Kim-Ha tersenyum miring, "Benarkah?"
"Iya –-eh, kau habis menangis?"
"T-tidak!" Kim-Ha cepat mengelak. Hyunbin tidak boleh tahu dia menangis, kalau sampai tahu, anak itu akan semakin cerewet dan tak akan berhenti bertanya sampai Kim-Ha mengatakan alasan kenapa dia menangis malam ini. Tapi demi menghindari prasangka Hyunbin, Kim-Ha tak mau sampai memutuskan telfon bocah Kim itu. Kim-Ha butuh teman saat ini, dan dia hanya punya Hyunbin sekarang.
"Kau menangis, jangan bohong. Kau kenapa? Bilang pada –-" seseorang memotong perkataan Hyunbin, suara pria dewasa yang terdengar sama khawatirnya dengan Hyunbin. "Siapa yang menangis?"
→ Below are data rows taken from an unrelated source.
(** What [spawn_task] returns and leaves behind on every path, in both
    driver models and every build of the reference counts.  On the failure
    paths everything is released but the future, which is leaked. *)
Theorem spawn_task_outcomes (c : config) (x : oracle) (device : PDEVICE_OBJECT) (wdf : WDFDEVICE) :
  (exists r, alone c x (spawn_task device) world_init = Done r
             /\ spawn_outcome x device (wdm_failure x) 1 r)
  /\ (exists r, alone c x (spawn_task wdf) world_init = Done r
                /\ spawn_outcome x wdf (kmdf_failure x) 0 r).
Proof.
  destruct x as [a st ty po], device as [d], wdf as [w]. split.
  - destruct d, a, st, c as [[] []]; eexists; (split; [vm_compute; reflexivity|]);
      vm_compute; repeat split; reflexivity.
  - destruct w, a, st, ty, c as [[] []]; eexists; (split; [vm_compute; reflexivity|]);
      vm_compute; repeat split; reflexivity.
Qed.

(** ** Witnesses *)

Definition hardened : config := mkConfig Hardened true.

(** A whole life: spawned, its future is ready at the first poll, the handle
    is dropped. *)
Definition whole_life : list event :=
  runs 15 0 ok_oracle ++ [Dispatch 0] ++ runs 13 1 ready_oracle ++ [Env EnvDropHandle]
  ++ runs 4 2 ok_oracle.
Definition life_end : sys PDEVICE_OBJECT :=
  default (launch (spawn_task a_device))
    (play hardened whole_life (launch (keep_handle (spawn_task_cancellable a_device)))).

Lemma whole_life_plays :
  play hardened whole_life (launch (keep_handle (spawn_task_cancellable a_device))) = Some life_end.
Proof. vm_compute. reflexivity. Qed.
Lemma whole_life_within :
  within_limit hardened whole_life (launch (keep_handle (spawn_task_cancellable a_device))).
Proof. vm_compute. repeat split. Qed.

Lemma a_device_laws tr : TaskContextLaws a_device tr 1.
Proof. by apply wdm_laws. Qed.

Lemma work_item_memory_is_safe_witness :
  w_phase (s_world life_end) <> Live /\ k_device (w_kernel (s_world life_end)) = 0.
Proof.
  apply (work_item_memory_is_safe (TaskContextLaws0:=a_device_laws false) a_device 1 hardened
    (keep_handle (spawn_task_cancellable a_device)) whole_life life_end).
  - by right.
  - apply whole_life_within.
  - apply whole_life_plays.
  - split; [|split; reflexivity]. unfold quiescent. vm_compute. repeat constructor.
  - reflexivity.
Defined.

(** A tracked task that was spawned and has finished. *)
Definition tracked_life : list event :=
  runs 14 0 ok_oracle ++ [Dispatch 0] ++ runs 17 1 ready_oracle.
Definition tracked_end : sys PDEVICE_OBJECT :=
  default (launch (spawn_task a_device))
    (play hardened tracked_life (launch (spawn_task_tracked a_device))).

Lemma tracked_work_items_are_counted_witness :
  k_done (w_kernel (s_world tracked_end)) = k_begun (w_kernel (s_world tracked_end)).
Proof.
  apply (tracked_work_items_are_counted a_device hardened (spawn_task_tracked a_device)
    tracked_life tracked_end).
  - discriminate.
  - by left.
  - vm_compute. repeat split.
  - vm_compute. reflexivity.
  - unfold quiescent. vm_compute. repeat constructor.
  - reflexivity.
  - reflexivity.
Defined.

(** The spawned task right after it was published. *)
Definition published : sys PDEVICE_OBJECT :=
  default (launch (spawn_task a_device))
    (play hardened (runs 12 0 ok_oracle) (launch (spawn_task a_device))).

Lemma work_item_wakeups_are_queued_witness : k_queue (w_kernel (s_world published)) <> [].
Proof.
  apply (work_item_wakeups_are_queued (TaskContextLaws0:=a_device_laws false) a_device 1 hardened
    (spawn_task a_device) (runs 12 0 ok_oracle) published).
  - by left.
  - vm_compute. repeat split.
  - vm_compute. reflexivity.
  - unfold quiescent. vm_compute. repeat constructor.
  - reflexivity.
  - reflexivity.
  - vm_compute. discriminate.
Defined.

(** Two rounds: pending once, woken from outside while nothing runs, ready. *)
Definition two_rounds : list event :=
  runs 15 0 ok_oracle ++ [Dispatch 0] ++ runs 11 1 ok_oracle ++ [Env EnvCancel]
  ++ runs 10 2 ok_oracle ++ [Dispatch 0] ++ runs 9 3 ok_oracle.
Definition rounds_end : sys PDEVICE_OBJECT :=
  default (launch (spawn_task a_device))
    (play hardened two_rounds (launch (keep_handle (spawn_task_cancellable a_device)))).

Lemma orderly_work_items_are_deleted_once_witness :
  w_bad_item (s_world rounds_end) = false
  /\ w_bad_future (s_world rounds_end) = false
  /\ (quiescent rounds_end -> dom (k_items (w_kernel (s_world rounds_end)))
        = list_to_set (k_queue (w_kernel (s_world rounds_end))).*1
        /\ (length (k_queue (w_kernel (s_world rounds_end))) <= 1)%nat).
Proof.
  apply (orderly_work_items_are_deleted_once (TaskContextLaws0:=a_device_laws false) a_device 1
    hardened (keep_handle (spawn_task_cancellable a_device)) two_rounds rounds_end).
  - by right.
  - vm_compute. repeat split.
  - vm_compute. reflexivity.
  - vm_compute. reflexivity.
Defined.
(* ===== verification/SecondaryTuples.v ===== *)
(** * Tuples of secondary interfaces

    Models [SecondaryVtables], [SecondaryList], [SecondaryEntryAccess] and
    [SecondaryComImpl] of [src/src/wrapper.rs], which the macros
    [impl_secondary_tuple!] and [impl_secondary_entry_access_all!] implement
    for tuples of up to eight vtable types: the impls the macros write, and
    what they mean at a tuple type.  Vtable types are named. *)

From stdpp Require Import strings.
From S2P Require Import Prelude Wrapper.

#[local] Open Scope string_scope.
#[local] Open Scope list_scope.

(** ** The macros *)

(** The type parameters of an impl with the indices of the fields. *)
Definition tuple_params : Type := list (string * nat).

(** [impl SecondaryEntryAccess<ei_index, ei_name> for (InterfaceEntryN<ei_all>,..)] *)
Record entry_impl : Type := mkEntryImpl { ei_name : string; ei_index : nat; ei_all : list string }.

Definition impl_secondary_entry_access (name : string) (index : nat) (all : list string) : entry_impl :=
  mkEntryImpl name index all.

(** One parameter at a time; no rule matches an empty list, with which the
    macro is never invoked. *)
Fixpoint impl_secondary_entry_access_all (names : tuple_params) (all : list string) : list entry_impl :=
  match names with
  | [] => []
  | (name, index) :: rest =>
      impl_secondary_entry_access name index all :: impl_secondary_entry_access_all rest all
  end.

(** What one line of [impl_secondary_tuple!] implements: the tuple with its
    parameters, the statements of [init] and the entry accessors. *)
Record tuple_impl : Type := mkTupleImpl {
  ti_params : list string;
  ti_init : list nat;            (* [self.i.parent = parent;] in this order *)
  ti_access : list entry_impl
}.

Definition impl_secondary_tuple (params : tuple_params) : tuple_impl :=
  let all := map fst params in
  mkTupleImpl all (map snd params) (impl_secondary_entry_access_all params all).

(** The invocations of the file. *)
Definition secondary_tuples : list tuple_impl := [
  impl_secondary_tuple [("S1", 0)];
  impl_secondary_tuple [("S1", 0); ("S2", 1)];
  impl_secondary_tuple [("S1", 0); ("S2", 1); ("S3", 2)];
  impl_secondary_tuple [("S1", 0); ("S2", 1); ("S3", 2); ("S4", 3)];
  impl_secondary_tuple [("S1", 0); ("S2", 1); ("S3", 2); ("S4", 3); ("S5", 4)];
  impl_secondary_tuple [("S1", 0); ("S2", 1); ("S3", 2); ("S4", 3); ("S5", 4); ("S6", 5)];
  impl_secondary_tuple [("S1", 0); ("S2", 1); ("S3", 2); ("S4", 3); ("S5", 4); ("S6", 5); ("S7", 6)];
  impl_secondary_tuple [("S1", 0); ("S2", 1); ("S3", 2); ("S4", 3); ("S5", 4); ("S6", 5); ("S7", 6); ("S8", 7)]
]%nat.

(** ** At a tuple type *)

(** The impl for a tuple of the types [ss]: the one with as many parameters. *)
Definition tuple_impl_for (ss : list string) : option tuple_impl :=
  List.find (fun t => (length (ti_params t) =? length ss)%nat) secondary_tuples.

Definition SecondaryVtables (ss : list string) : bool :=
  match tuple_impl_for ss with Some _ => true | None => false end.

(** The type a parameter stands for. *)
Fixpoint instantiate (params ss : list string) (name : string) : option string :=
  match params, ss with
  | p :: params, s :: ss => if String.eqb p name then Some s else instantiate params ss name
  | _, _ => None
  end.

(** The indices and types for which the entries implement
    [SecondaryEntryAccess]. *)
Definition entry_accesses (ss : list string) : list (nat * option string) :=
  match tuple_impl_for ss with
  | Some t => map (fun e => (ei_index e, instantiate (ei_all e) ss (ei_name e))) (ti_access t)
  | None => []
  end.
Definition SecondaryEntryAccess (ss : list string) (k : nat) (v : string) : Prop :=
  (k, Some v) ∈ entry_accesses ss.

(** [init], statement by statement. *)
Definition set_parent (parent : ptr) (e : InterfaceEntryN) : InterfaceEntryN :=
  mkEntry (se_vtable e) parent.
Definition tuple_init (t : tuple_impl) (parent : ptr) (es : list InterfaceEntryN) : list InterfaceEntryN :=
  fold_left (fun es k => alter (set_parent parent) k es) (ti_init t) es.

(** ** What the impls give *)

(** At most eight secondary interfaces, and at least one. *)
Lemma SecondaryVtables_bound ss : SecondaryVtables ss = true <-> (1 <= length ss <= 8)%nat.
Proof.
  unfold SecondaryVtables, tuple_impl_for.
  destruct ss as [|? [|? [|? [|? [|? [|? [|? [|? [|? ss]]]]]]]]]; cbn; split; try done; lia.
Qed.

Ltac access_entries :=
  split;
  [ intros H; split; [lia|];
    repeat (apply elem_of_cons in H as [H|H]; [injection H as -> ->; reflexivity|]);
    by apply elem_of_nil in H
  | intros [_ H];
    repeat match type of H with
           | _ !! ?k = _ =>
               destruct k as [|k]; [injection H as ->; repeat first [left; reflexivity|right]|cbn in H; try discriminate H]
           end ].

(** The entries of a tuple have, at each index, the accessor for the type at
    this index and no other. *)
Lemma SecondaryEntryAccess_spec ss k v :
  SecondaryEntryAccess ss k v <-> (length ss <= 8)%nat /\ ss !! k = Some v.
Proof.
  unfold SecondaryEntryAccess, entry_accesses, tuple_impl_for.
  destruct ss as [|? ss]; [split; [intros H; by apply elem_of_nil in H|by intros [_ ?]]|].
  destruct ss as [|? [|? [|? [|? [|? [|? [|? [|? ss]]]]]]]]; cbn; try access_entries.
  split; [intros H; by apply elem_of_nil in H|lia].
Qed.

(** The statements of [init] set the parent of every entry. *)
Lemma tuple_init_spec ss t parent (es : list InterfaceEntryN) :
  tuple_impl_for ss = Some t -> length es = length ss -> tuple_init t parent es = secondary_init es parent.
Proof.
  unfold tuple_impl_for, tuple_init. intros Ht Hl.
  destruct ss as [|? [|? [|? [|? [|? [|? [|? [|? [|? ss]]]]]]]]]; cbn in Ht; try discriminate Ht;
    injection Ht as <-; repeat (destruct es as [|? es]; try discriminate Hl); reflexivity.
Qed.

(** One impl per length: the impls do not overlap. *)
Lemma tuple_impls_coherent : NoDup (map (fun t => length (ti_params t)) secondary_tuples).
Proof. apply (bool_decide_unpack _). vm_compute. exact Logic.I. Qed.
"Halo." Jawaban Hyunbin membuat Kim-Ha melotot. Selanjutnya Kim-Ha mendengar suara krasak-krusuk dari sebrang dan tiba-tiba suara berat bernada cemas menyambangi pendengarannya. "Halo, kau menangis? Ada apa?"
Ada perasaan senang membuncah di dada Kim-Ha saat tahu sang ayah tengah mengkhawatirkannya. Padahal bagi Taehyung, Kim-Ha bukan siapa-siapa, tapi suara lelaki itu terdengar khawatir sekali, sampai-sampai mengabaikan rengekan Hyunbin lantaran Taehyung merebut paksa ponselnya.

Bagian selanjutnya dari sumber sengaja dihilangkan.